Aqui é onde a terra se despe
e o tempo se deita..

(Mia Couto, A Varanda do Frangipani)

quarta-feira, 11 de janeiro de 2012

Todas as manhas


  Seus cabelos que lembravam chocolate com colheradas de mel, estavam presos naquele dia. Estava sentada no deck, com o olhar perdido em algum ponto da ilha, daquele café no cais a visão era deslumbrante. Usava um vestido quase da cor da sua pele, e o contraste com o cabelo escuro, formava uma cena delicada e minha vontade era tocá-la.
  Queria me aproximar, sentir seu perfume, tocar sua pele. Queria lhe falar, ouvi, olhá-la nos olhos, saber o que  procurava perdida naquela manhã.
  Não conseguia me mover até sua mesa, aqueles instantes pareciam preciosos demais para qualquer aproximação. Ela levantou-se. Olhava a água agora. Seu vestido era longo, leve, e naquele momento senti inveja dele. Ela a tocava, sentia. O vento também, e pude sentir seu perfume. Era a cena perfeita. Poderia ter morrido naquele instante.

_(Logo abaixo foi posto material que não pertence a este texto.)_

(** * research-helper: the AI gateway, the document chunker, the PDF text
      extractor, the key store and the history list

    A shallow embedding of [services/apiKeyStore.ts] (the key store and,
    below it, the gateway with the document chunker), of
    [services/geminiService.ts] (the gateway as it was before the chunker: the
    same but for [analyzePaper]), of [services/pdfText.ts] and of
    [saveToHistory] and [deleteHistoryItem] in [components/PaperFeature.tsx].

    JavaScript strings are sequences of UTF-16 code units, numbers used as
    indices are integers ([Z]), values of type [any] are [jsval]s.  Code that
    throws, logs, reads the local storage or talks to the network runs in the
    monad [M] over a [World]. *)

From Stdlib Require Import ZArith QArith Lia String Ascii List.
From stdpp Require Import base list option gmap pretty.

Set Warnings "-register-all".

(** ** Strings *)

(** A string is the list of its UTF-16 code units; [length] is [s.length]. *)
Abbreviation jsstring := (list N) (only parsing).

Open Scope N_scope.

Fixpoint utf8_bytes (s : string) : list N :=
  match s with
  | EmptyString => []
  | String a r => N_of_ascii a :: utf8_bytes r
  end.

  Pensei em me aproximar e lhe oferecer meu casaco, um café quente, um abraço... Imaginei que fosse delicada demais para aceitar qualquer que fosse minha oferta, eu com certeza a assustaria, ela estava só com seus pensamentos, distraída de todo em torno e concentrada em algo maior que tudo. Minha voz a tiraria de seu mundo, parecia belo. E eu não pertencia a ele, não era digno de estar lá.  Muito menos digno de importuná-la.

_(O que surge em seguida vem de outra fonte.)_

(** A program of [k] bytes ['>'] followed by ['#'], run with [--debug] from
    the initial state, for [k] among the last seven cell offsets. *)
Lemma run_right_then_dump k p input :
  (CELL_COUNT - 7 ≤ Z.of_nat k ≤ CELL_COUNT - 1)%Z →
  ∃ m, execute (k + 1) (boot true (replicate k ch_gt ++ [ch_hash]) p input)
       = Crashed m (CellOutOfRange CELL_COUNT) ∧
       cellptr m = Z.of_nat k.
Proof.
  intros Hk. pose proof CELL_COUNT_small as Hcc.
  set (src := replicate k ch_gt ++ [ch_hash]).
  set (m0 := boot true src p input).
  assert (length src = S k) as Hlen.
  { unfold src. rewrite length_app, length_replicate. simpl. lia. }
  assert (source_size m0 = Z.of_nat (S k)) as Hsize.
  { unfold source_size, m0, boot. cbn [source]. by rewrite Hlen. }
  assert (loop_steps k m0 0 =
          Some (with_cellptr m0 (cellptr m0 + Z.of_nat k), (0 + Z.of_nat k)%Z))
    as Hsteps.
  { apply move_right_steps; [lia|lia|done|unfold m0, boot; cbn [cellptr]; lia|].
    intros i Hi. unfold m0, boot, src. cbn [source].
    rewrite lookup_app_l by (rewrite length_replicate; lia).
    apply lookup_replicate_2. lia. }
  unfold execute. rewrite (execute_from_steps k 1 _ _ _ _ Hsteps).
  set (m1 := with_cellptr m0 (cellptr m0 + Z.of_nat k)).
  assert (tape_ok m1) as Hok.
  { destruct (tape_ok_boot true src p input) as [H1 H2]. fold m0 in H1, H2.
    unfold tape_ok, m1, with_cellptr. cbn [cells cellptr].
    split; [done|]. rewrite H1. unfold m0, boot. cbn [cellptr]. lia. }
  assert (source m1 !! Z.to_nat (0 + Z.of_nat k) = Some ch_hash) as Hs.
  { unfold m1, with_cellptr, m0, boot, src. cbn [source].
    rewrite lookup_app_r by (rewrite length_replicate; lia).
    rewrite length_replicate.
    by replace (Z.to_nat (0 + Z.of_nat k) - k) with 0 by lia. }
  destruct (dump_past_end m1 (0 + Z.of_nat k)%Z Hok) as [m' Hm'].
  { unfold m1, with_cellptr, m0, boot. cbn [cellptr]. lia. }
  assert (body m1 (0 + Z.of_nat k) = Undefined m' (CellOutOfRange CELL_COUNT))
    as Hb.
  { body_at Hs. unfold m1 at 1, with_cellptr, m0 at 1, boot. cbn [debug negb].
    exact Hm'. }
  exists m'. split.
  - cbn [execute_from].
    replace (0 + Z.of_nat k <? source_size m1)%Z with true.
    + by rewrite Hb.
    + symmetry. apply Z.ltb_lt.
      change (source_size m1) with (source_size m0). lia.
  - destruct (dump_frame m1 (0 + Z.of_nat k)%Z) as (_ & Hptr & _).
    rewrite Hm' in Hptr. cbn [machine_of] in Hptr. rewrite Hptr.
    unfold m1, with_cellptr, m0, boot. cbn [cellptr]. lia.
Qed.

Lemma bfi_right_then_dump k :
  (CELL_COUNT - 7 ≤ Z.of_nat k ≤ CELL_COUNT - 1)%Z →
  ∃ m, main (k + 1) true (replicate k ch_gt ++ [ch_hash]) []
       = Some (Crashed m (CellOutOfRange CELL_COUNT)) ∧
       cellptr m = Z.of_nat k.
Proof.
  intros Hk.
  assert (balanced (replicate k ch_gt ++ [ch_hash])) as Hb.
  { apply nesting_inert_bytes, Forall_app. split.
    - apply Forall_replicate. by split.
    - by repeat constructor. }
  destruct (prepare (replicate k ch_gt ++ [ch_hash])) as [p|] eqn:Hp.
  - pose proof (proj2 (prepare_success_iff _ _ Hp) Hb) as Hs.
    destruct (run_right_then_dump k p [] Hk) as (m & Hrun & Hptr).
    exists m. unfold main. by rewrite Hp, Hs, Hrun.
  - by rewrite prepare_defined in Hp.
Qed.

(** C4, the code at a failing input.  The program of 29993 bytes ['>']
    followed by ['#'] is balanced, so [prepare] succeeds; run with
    [--debug], the dump starts at cell 29991 and is to read the ten cells
    before offset 30001; the read at offset 30000 = [CELL_COUNT] is outside
    the tape. *)
Theorem dump_reads_past_the_tape :
  ∃ m, main (Z.to_nat 29993 + 1) true
           (replicate (Z.to_nat 29993) ch_gt ++ [ch_hash]) []
       = Some (Crashed m (CellOutOfRange CELL_COUNT)) ∧
       cellptr m = 29993%Z ∧
       dump_begin (cellptr m) = 29991%Z ∧ dump_end (cellptr m) = 30001%Z.
Proof.
  destruct (bfi_right_then_dump (Z.to_nat 29993)) as (m & Hrun & Hptr).
  { unfold CELL_COUNT. lia. }
  rewrite Z2Nat.id in Hptr by lia.
  refine (ex_intro _ m (conj Hrun (conj Hptr _))).
  rewrite Hptr. split; reflexivity.
Qed.

(** ** Whole runs *)

Lemma prepare_balanced_quiet src p :
  balanced src → prepare src = Some p → pr_success p = true ∧ pr_errors p = [].
Proof.
  intros Hb Hp. split; [by apply (prepare_success_iff src p Hp)|].
  rewrite prepare_defined in Hp. injection Hp as <-. simpl.
  destruct (scan_follows_nesting src 0 (prepare_init (length src)) 0 Hb)
    as (Hlen & Herrs & _).
  apply length_zero_iff_nil in Hlen. by rewrite Hlen, Herrs.
Qed.

Lemma line_of_no_newline (src : list Z) i :
  Forall (λ c, c ≠ ch_newline) src → line_of src i = 1.
Proof.
  intros Hall. unfold line_of. f_equal. apply length_zero_iff_nil.
  apply (Forall_take _ i) in Hall.
  induction Hall as [|c l Hc _ IH]; [done|]. by rewrite filter_cons_False.
Qed.

(** The program of [CELL_COUNT] bytes ['>']: the last of them finds the Tape
    Pointer at the last cell. *)
Lemma bfi_right_off_the_tape k :
  Z.of_nat (S k) = CELL_COUNT →
  ∃ m, main (S k) false (replicate (S k) ch_gt) [] = Some (Finished m false) ∧
       stderr m = [RightOutOfBounds 1] ∧ stdout m = [] ∧
       cellptr m = (CELL_COUNT - 1)%Z.
Proof.
  intros Hk. pose proof CELL_COUNT_small as Hcc.
  set (src := replicate (S k) ch_gt).
  assert (balanced src) as Hb.
  { apply nesting_inert_bytes, Forall_replicate. by split. }
  destruct (prepare src) as [p|] eqn:Hp; [|by rewrite prepare_defined in Hp].
  destruct (prepare_balanced_quiet src p Hb Hp) as [Hs He].
  unfold main. rewrite Hp, Hs.
  set (m0 := boot false src p []).
  assert (length src = S k) as Hlen by apply length_replicate.
  assert (source_size m0 = Z.of_nat (S k)) as Hsize.
  { unfold source_size, m0, boot. cbn [source]. by rewrite Hlen. }
  assert (loop_steps k m0 0 =
          Some (with_cellptr m0 (cellptr m0 + Z.of_nat k), (0 + Z.of_nat k)%Z))
    as Hsteps.
  { apply move_right_steps; [lia|lia|done|unfold m0, boot; cbn [cellptr]; lia|].
    intros i Hi. unfold m0, boot, src. cbn [source].
    apply lookup_replicate_2. lia. }
  assert (execute_from (S k) m0 0 =
          execute_from 1 (with_cellptr m0 (cellptr m0 + Z.of_nat k))
                       (0 + Z.of_nat k)) as Hexec.
  { rewrite <- (execute_from_steps k 1 _ _ _ _ Hsteps). f_equal. lia. }
  unfold execute. rewrite Hexec.
  set (m1 := with_cellptr m0 (cellptr m0 + Z.of_nat k)).
  assert (source m1 !! Z.to_nat (0 + Z.of_nat k) = Some ch_gt) as Hsrc.
  { unfold m1, with_cellptr, m0, boot, src. cbn [source].
    apply lookup_replicate_2. lia. }
  assert (array_get (lines m1) (Z.to_nat (0 + Z.of_nat k)) = Some 1) as Hln.
  { unfold m1, with_cellptr, m0, boot. cbn [lines].
    rewrite (prepared_lines src p _ Hp) by lia.
    f_equal. apply line_of_no_newline, Forall_replicate. done. }
  assert (body m1 (0 + Z.of_nat k)
          = Return (errorf m1 (RightOutOfBounds 1)) false) as Hbody.
  { body_at Hsrc. rewrite Hln.
    replace (cellptr m1 =? CELL_COUNT - 1)%Z with true; [done|].
    symmetry. apply Z.eqb_eq.
    unfold m1, with_cellptr, m0, boot. cbn [cellptr]. lia. }
  destruct (execute_from_return 0 m1 (0 + Z.of_nat k)
              (errorf m1 (RightOutOfBounds 1)) false) as [Hrun _]; [|done|].
  { apply Z.ltb_lt. change (source_size m1) with (source_size m0). lia. }
  rewrite Hrun. eexists. split; [done|].
  unfold errorf, m1, with_cellptr, m0, boot. cbn [stderr stdout cellptr].
  rewrite He. split_and!; [done|done|lia].
Qed.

  Observei durante dias, meses até. Acho que durou exatamente uma estação. Ela transformou-se em algo necessário, algo diário.

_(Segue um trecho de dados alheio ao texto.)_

(* ===== verification/HeapCorrect.v ===== *)
(** * The allocator's code implements the abstract heap

    Runs of [init], [malloc], [free] and [operator new]/[delete] on a memory
    that represents a list of blocks, and what they leave: every operation is
    total, memory-safe (no access outside the arena and the lock), leaves the
    lock clear, and refines [acquire]/[release]. *)

From S2P Require Import Prelude Memory Spinlock Heap HeapInv.

Local Open Scope machine_scope.

(** [16 * k] rounding as [align_up] computes it, short of overflow. *)
Lemma align_up_16 n : 0 ≤ n → n + 15 < 2 ^ 64 → align_up n kAlignment = (n + 15) / 16 * 16.
Proof.
  intros Hn Hlt. unfold align_up, kAlignment. replace (n + 16 - 1) with (n + 15) by lia.
  rewrite u64_small by lia.
  change (u64 (Z.lnot (u64 (16 - 1)))) with (Z.shiftl (Z.ones 60) 4).
  rewrite <- (Z.shiftr_div_pow2 _ 4), <- (Z.shiftl_mul_pow2 _ 4) by lia.
  apply Z.bits_inj'. intros i Hi. rewrite Z.land_spec, !Z.shiftl_spec by lia.
  destruct (decide (i < 4)); [by rewrite !(Z.testbit_neg_r _ (i - 4)), andb_false_r by lia|].
  rewrite Z.shiftr_spec by lia. replace (i - 4 + 4) with i by lia.
  destruct (decide (i < 64)); [by rewrite Z.ones_spec_low, andb_true_r by lia|].
  rewrite Z.ones_spec_high, andb_false_r by lia. symmetry.
  destruct (decide (n + 15 = 0)) as [->|]; [apply Z.bits_0|].
  apply Z.bits_above_log2; [lia|]. apply Z.log2_lt_pow2; [lia|].
  apply Z.lt_le_trans with (2 ^ 64); [done|]. apply Z.pow_le_mono_r; lia.
Qed.

Lemma align_up_wraps size :
  2 ^ 64 - 16 < size < 2 ^ 64 → u64 (align_up size kAlignment + 2 * kTagSize) = 32.
Proof.
  intros Hs. unfold align_up, kAlignment.
  replace (u64 (size + 16 - 1)) with (size + 15 - 2 ^ 64).
  2: { unfold u64. symmetry. rewrite Z.mod_eq by lia.
       replace ((size + 16 - 1) / 2 ^ 64) with 1; [lia|].
       apply Z.div_unique with (size + 15 - 2 ^ 64); lia. }
  assert (0 ≤ size + 15 - 2 ^ 64 < 15) as Hr by lia.
  generalize dependent (size + 15 - 2 ^ 64). intros r Hr.
  assert (forallb (λ r, u64 (Z.land r (u64 (Z.lnot (u64 (16 - 1)))) + 2 * kTagSize) =? 32)
    (seqZ 0 15) = true) as Hall by (vm_compute; reflexivity).
  rewrite forallb_forall in Hall. apply Z.eqb_eq, Hall, list_elem_of_In.
  rewrite elem_of_seqZ. lia.
Qed.

Section HeapCorrect.
Context `{ArenaLayout}.

Ltac arena :=
  pose proof g_arena_fits; pose proof g_lock_outside;
  unfold kArenaSize in *; hunfold; lia.

(** [inside a n]: the [n] bytes at [a] are in the arena, and the two tags at
    their ends are memory. *)
Definition inside (a n : Z) : Prop :=
  (g_arena ≤ a ∧ a + n ≤ g_arena + kArenaSize) ∧
  mapped_range a kTagSize ∧ mapped_range (a + n - kTagSize) kTagSize.

Lemma inside_u64 a n i : inside a n → 0 ≤ i ≤ n → a +₆₄ i = a + i.
Proof. intros [[??] _] ?. apply u64_small. arena. Qed.

Lemma inside_footer a n : inside a n → 16 ≤ n → inside (a + n - kTagSize) 16.
Proof.
  intros (? & _ & Hm) ?. unfold inside. hunfold. split_and!; [lia..|done|].
  by replace (a + n - 16 + 16 - 16) with (a + n - 16) by lia.
Qed.

(** All the memory that the allocator needs for itself is that of the tags and
    of the free blocks: it has no access to a payload in use. *)
Definition reachable (a : Z) (bs : list blk) : Prop :=
  ∀ x, is_tag a bs x ∨ in_free a bs x → mapped x = true.

Lemma reachable_app a l1 l2 :
  reachable a (l1 ++ l2) ↔ reachable a l1 ∧ reachable (a + total l1) l2.
Proof.
  unfold reachable. setoid_rewrite is_tag_app. setoid_rewrite in_free_app. naive_solver.
Qed.

Lemma reachable_tail a b r : reachable a (b :: r) → reachable (a + bsize b) r.
Proof. intros Hr x Hx. apply Hr. simpl. tauto. Qed.

Lemma reachable_inside a b r :
  reachable a (b :: r) → g_arena ≤ a → a + bsize b ≤ g_arena + kArenaSize →
  inside a (bsize b).
Proof.
  intros Hr ??. split_and!; [done..| |]; intros x Hx; apply Hr; left; simpl;
    [by left|right; left; lia].
Qed.

(** Every part of a free block can be made a block of its own. *)
Lemma reachable_part a b r c n :
  reachable a (b :: r) → bused b = false → g_arena ≤ a →
  a + bsize b ≤ g_arena + kArenaSize → 32 ≤ n → a ≤ c → c + n ≤ a + bsize b → inside c n.
Proof.
  intros Hr Hb ?? Hn ??. split_and!; [lia..| |]; intros x Hx; hunfold; apply Hr; right; left;
    (split; [done|lia]).
Qed.

Lemma reachable_tiled m a b r :
  reachable a (b :: r) → g_arena ≤ a → tiled m a (b :: r) (g_arena + kArenaSize) →
  inside a (bsize b).
Proof.
  intros Hr Ha (_ & _ & _ & Ht). apply tiled_le in Ht. eapply reachable_inside; [done..|lia].
Qed.

(** ** Tags in memory *)

Lemma rd_put_tag_out m a b x : x < a ∨ a + 16 ≤ x → rd (put_tag m a b) x = rd m x.
Proof. intros Hx. unfold put_tag. by rewrite !rd_wr64_out by lia. Qed.

Lemma tag_at_ext m m' a b :
  same_on (λ x, a ≤ x < a + 16) m m' → tag_at m a b → tag_at m' a b.
Proof.
  intros Hs [H1 H2]. split.
  - rewrite <- H1. symmetry. apply rd64_ext. eapply same_on_weaken; [done|]. simpl. lia.
  - rewrite <- H2. symmetry. apply rd64_ext. eapply same_on_weaken; [done|]. simpl. lia.
Qed.

Lemma tag_at_put_tag m a b : 0 ≤ bsize b < 2 ^ 64 → tag_at (put_tag m a b) a b.
Proof.
  intros Hb. unfold put_tag. pose proof (b2z_range (bused b)). split.
  - rewrite rd64_wr64_ne by lia. by apply rd64_wr64_eq.
  - apply rd64_wr64_eq. lia.
Qed.

Lemma rd_put_tags_out m a b x :
  ¬ (a ≤ x < a + kTagSize) → ¬ (a + bsize b - kTagSize ≤ x < a + bsize b) →
  rd (put_tags m a b) x = rd m x.
Proof. intros ??. unfold put_tags. hunfold. by rewrite !rd_put_tag_out by lia. Qed.

Lemma rd_put_tags_block m a b x :
  blk_ok b → x < a ∨ a + bsize b ≤ x → rd (put_tags m a b) x = rd m x.
Proof. intros ??. apply rd_put_tags_out; hunfold; lia. Qed.

Lemma put_tags_same_on m a b (P : Z → Prop) :
  blk_ok b → (∀ x, P x → x < a ∨ a + bsize b ≤ x) → same_on P m (put_tags m a b).
Proof. intros Hb HP x Hx. symmetry. apply rd_put_tags_block; [done|by apply HP]. Qed.

Lemma tags_put_tags m a b :
  blk_ok b → bsize b < 2 ^ 64 →
  tag_at (put_tags m a b) a b ∧ tag_at (put_tags m a b) (a + bsize b - kTagSize) b.
Proof.
  intros Hb Hs. unfold put_tags. split; [|apply tag_at_put_tag; hunfold; lia].
  eapply tag_at_ext; [|apply (tag_at_put_tag m a b); hunfold; lia].
  intros x Hx. symmetry. apply rd_put_tag_out. hunfold. lia.
Qed.

Lemma get_block_size_run m a b n :
  inside a n → 16 ≤ n → tag_at m a b → get_block_size a m = Some (bsize b, m).
Proof.
  intros (_ & Hm & _) Hn [E _]. unfold get_block_size. rewrite load64_run, E; [done|].
  eapply mapped_range_sub; [exact Hm|hunfold; lia..].
Qed.

Lemma get_in_use_run m a b n :
  inside a n → 16 ≤ n → tag_at m a b → get_in_use a m = Some (b2z (bused b), m).
Proof.
  intros Hi Hn [_ E]. unfold get_in_use.
  rewrite (inside_u64 _ n) by (done || lia). rewrite load64_run, E; [done|].
  destruct Hi as (_ & Hm & _). eapply mapped_range_sub; [exact Hm|hunfold; lia..].
Qed.

Lemma set_block_size_run m a n v :
  inside a n → 16 ≤ n → set_block_size a v m = Some (tt, wr64 m a v).
Proof.
  intros (_ & Hm & _) Hn. apply store64_run. eapply mapped_range_sub; [exact Hm|hunfold; lia..].
Qed.

Lemma set_in_use_run m a n v :
  inside a n → 16 ≤ n → set_in_use a v m = Some (tt, wr64 m (a + 8) v).
Proof.
  intros Hi Hn. unfold set_in_use. rewrite (inside_u64 _ n) by (done || lia).
  apply store64_run. destruct Hi as (_ & Hm & _).
  eapply mapped_range_sub; [exact Hm|hunfold; lia..].
Qed.

Lemma footer_of_run m a b :
  inside a (bsize b) → blk_ok b → tag_at m a b →
  footer_of a m = Some (a + bsize b - kTagSize, m).
Proof.
  intros Hi Hb Ht. unfold footer_of.
  mstep get_block_size_run; [|done|hunfold; lia|done].
  rewrite u64_small by (destruct Hi as [[] _]; arena). done.
Qed.

Lemma write_tags_run m a b :
  inside a (bsize b) → blk_ok b → write_tags a (bsize b) (bused b) m = Some (tt, put_tags m a b).
Proof.
  intros Hi Hb. assert (bsize b < 2 ^ 64) by (destruct Hi as [[] _]; arena).
  assert (16 ≤ bsize b) by (hunfold; lia).
  pose proof (inside_footer _ _ Hi ltac:(done)).
  unfold write_tags. mstep set_block_size_run; [|done..]. mstep set_in_use_run; [|done..].
  change (wr64 (wr64 m a (bsize b)) (a + 8) (b2z (bused b))) with (put_tag m a b).
  mstep footer_of_run; [|done..|apply tag_at_put_tag; lia].
  mstep set_block_size_run; [|done..]. by erewrite set_in_use_run.
Qed.

(** The code's [next_block]/[prev_block] on a tiled arena. *)
Definition block_ptr (a : Z) (bs : list blk) : Z :=
  match bs with [] => 0 | _ => a end.

Lemma next_block_at m a b :
  inside a (bsize b) → blk_ok b → tag_at m a b →
  next_block a m =
    Some (if a + bsize b <? g_arena + kArenaSize then a + bsize b else 0, m).
Proof.
  intros Hi Hb Ht. unfold next_block.
  mstep get_block_size_run; [|done|hunfold; lia|done].
  unfold arena_end. by rewrite !u64_small by (destruct Hi as [[] _]; arena).
Qed.

Lemma next_block_run m a b r :
  reachable a (b :: r) → g_arena ≤ a → tiled m a (b :: r) (g_arena + kArenaSize) →
  next_block a m = Some (block_ptr (a + bsize b) r, m).
Proof.
  intros Hr Ha Ht. pose proof (reachable_tiled _ _ _ _ Hr Ha Ht).
  destruct Ht as (Hb & Htag & _ & Ht). pose proof (tiled_le _ _ _ _ Ht).
  rewrite (next_block_at _ _ b) by done. do 2 f_equal.
  destruct r as [|c r]; simpl in *.
  - by rewrite (proj2 (Z.ltb_ge _ _)) by lia.
  - by rewrite (proj2 (Z.ltb_lt _ _)) by lia.
Qed.

Lemma prev_block_first m : prev_block g_arena m = Some (0, m).
Proof. unfold prev_block. by rewrite Z.eqb_refl. Qed.

Lemma prev_block_run m a q :
  inside a (bsize q) → blk_ok q →
  tag_at m (a + bsize q - kTagSize) q → prev_block (a + bsize q) m = Some (a, m).
Proof.
  intros Hi Hq Ht. pose proof Hi as [[??] _]. unfold prev_block. rewrite (proj2 (Z.eqb_neq _ _)) by arena.
  rewrite u64_small by arena.
  mstep (get_block_size_run m (a + bsize q - kTagSize) q 16);
    [|apply inside_footer; [done|hunfold; lia]|done|done].
  unfold mret, ST_ret. rewrite u64_small by arena. do 2 f_equal. lia.
Qed.

Lemma tiled_put_tags m a b r e :
  blk_ok b → bsize b < 2 ^ 64 → tiled m (a + bsize b) r e →
  tiled (put_tags m a b) a (b :: r) e.
Proof.
  intros Hb Hs Ht. destruct (tags_put_tags m a b) as [H1 H2]; [done..|].
  split_and!; [done..|]. eapply tiled_same_on; [done|].
  apply put_tags_same_on; [done|]. simpl. lia.
Qed.

(** ** init *)

Lemma init_run_inside m :
  inside g_arena kArenaSize → init m = Some (tt, put_tags m g_arena (Blk kArenaSize false)).
Proof. intros Hi. by apply (write_tags_run m g_arena (Blk kArenaSize false)). Qed.

Lemma init_rep_inside m m' :
  inside g_arena kArenaSize → rd m g_lock = 0 → init m = Some (tt, m') → heap_rep m' [Blk kArenaSize false].
Proof.
  intros Hi Hl. rewrite init_run_inside by done. intros ?. simplify_eq. split_and!.
  - apply tiled_put_tags; done.
  - done.
  - rewrite rd_put_tags_block; [done|done|simpl; apply g_lock_outside].
Qed.

(** ** malloc *)

Lemma skip_block_run m a b needed :
  inside a (bsize b) → blk_ok b → tag_at m a b →
  skip_block a needed m = Some (bused b || (bsize b <? needed), m).
Proof.
  intros Hi Hb Ht. assert (16 ≤ bsize b) by (hunfold; lia).
  unfold skip_block. mstep get_in_use_run; [|done..].
  destruct (bused b); simpl; [done|]. by mstep get_block_size_run.
Qed.

(** Two neighbours written front to back. *)
Lemma tiled_put_tags_2 m a b c r e :
  blk_ok b → blk_ok c → bsize b < 2 ^ 64 → bsize c < 2 ^ 64 →
  tiled m (a + bsize b + bsize c) r e →
  tiled (put_tags (put_tags m a b) (a + bsize b) c) a (b :: c :: r) e.
Proof.
  intros Hb Hc Hsb Hsc Ht. destruct (tags_put_tags m a b) as [H1 H2]; [done..|].
  assert (∀ t, a ≤ t → t + 16 ≤ a + bsize b → tag_at (put_tags m a b) t b →
    tag_at (put_tags (put_tags m a b) (a + bsize b) c) t b) as Hkeep.
  { intros t ??. apply tag_at_ext, put_tags_same_on; [done|]. lia. }
  split_and!; [done|apply Hkeep; hunfold; (done || lia)|apply Hkeep; hunfold; (done || lia)|].
  apply tiled_put_tags; [done..|]. eapply tiled_same_on; [done|].
  apply put_tags_same_on; [done|]. simpl. hunfold. lia.
Qed.

Lemma set_lock_same_on m v (P : Z → Prop) :
  (∀ x, P x → x ≠ g_lock) → same_on P m (<[g_lock := v]> m).
Proof. intros HP x Hx. rewrite rd_insert, decide_False; [done|]. by apply not_eq_sym, HP. Qed.

Lemma tiled_set_lock m v a bs :
  g_arena ≤ a → tiled m a bs (g_arena + kArenaSize) →
  tiled (<[g_lock := v]> m) a bs (g_arena + kArenaSize).
Proof.
  intros Ha Ht. eapply tiled_same_on; [done|]. apply set_lock_same_on. arena.
Qed.

Lemma rd_lock m v : rd (<[g_lock := v]> m) g_lock = u8 v.
Proof. rewrite rd_insert. by rewrite decide_True. Qed.

Lemma unlock_run m : spin_unlock g_lock m = Some (tt, <[g_lock := 0]> m).
Proof. apply spin_unlock_run, g_lock_mapped. Qed.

   Na última vez que a vi, eu estava sentado, tomando café e observando-a. Ela levantou-se, caminhava lentamente em minha direção, parou ao lada da minha cadeira e disse:
  - Obrigada pela sua adorável companhia durante esse longo tempo. Adeus.
  Sua imagem ia sumindo em meio a neblina matinal, eu covarde; fechei os olhos imaginando que fosse possível mantê-la um pouco mais comigo... E a amei desde sempre.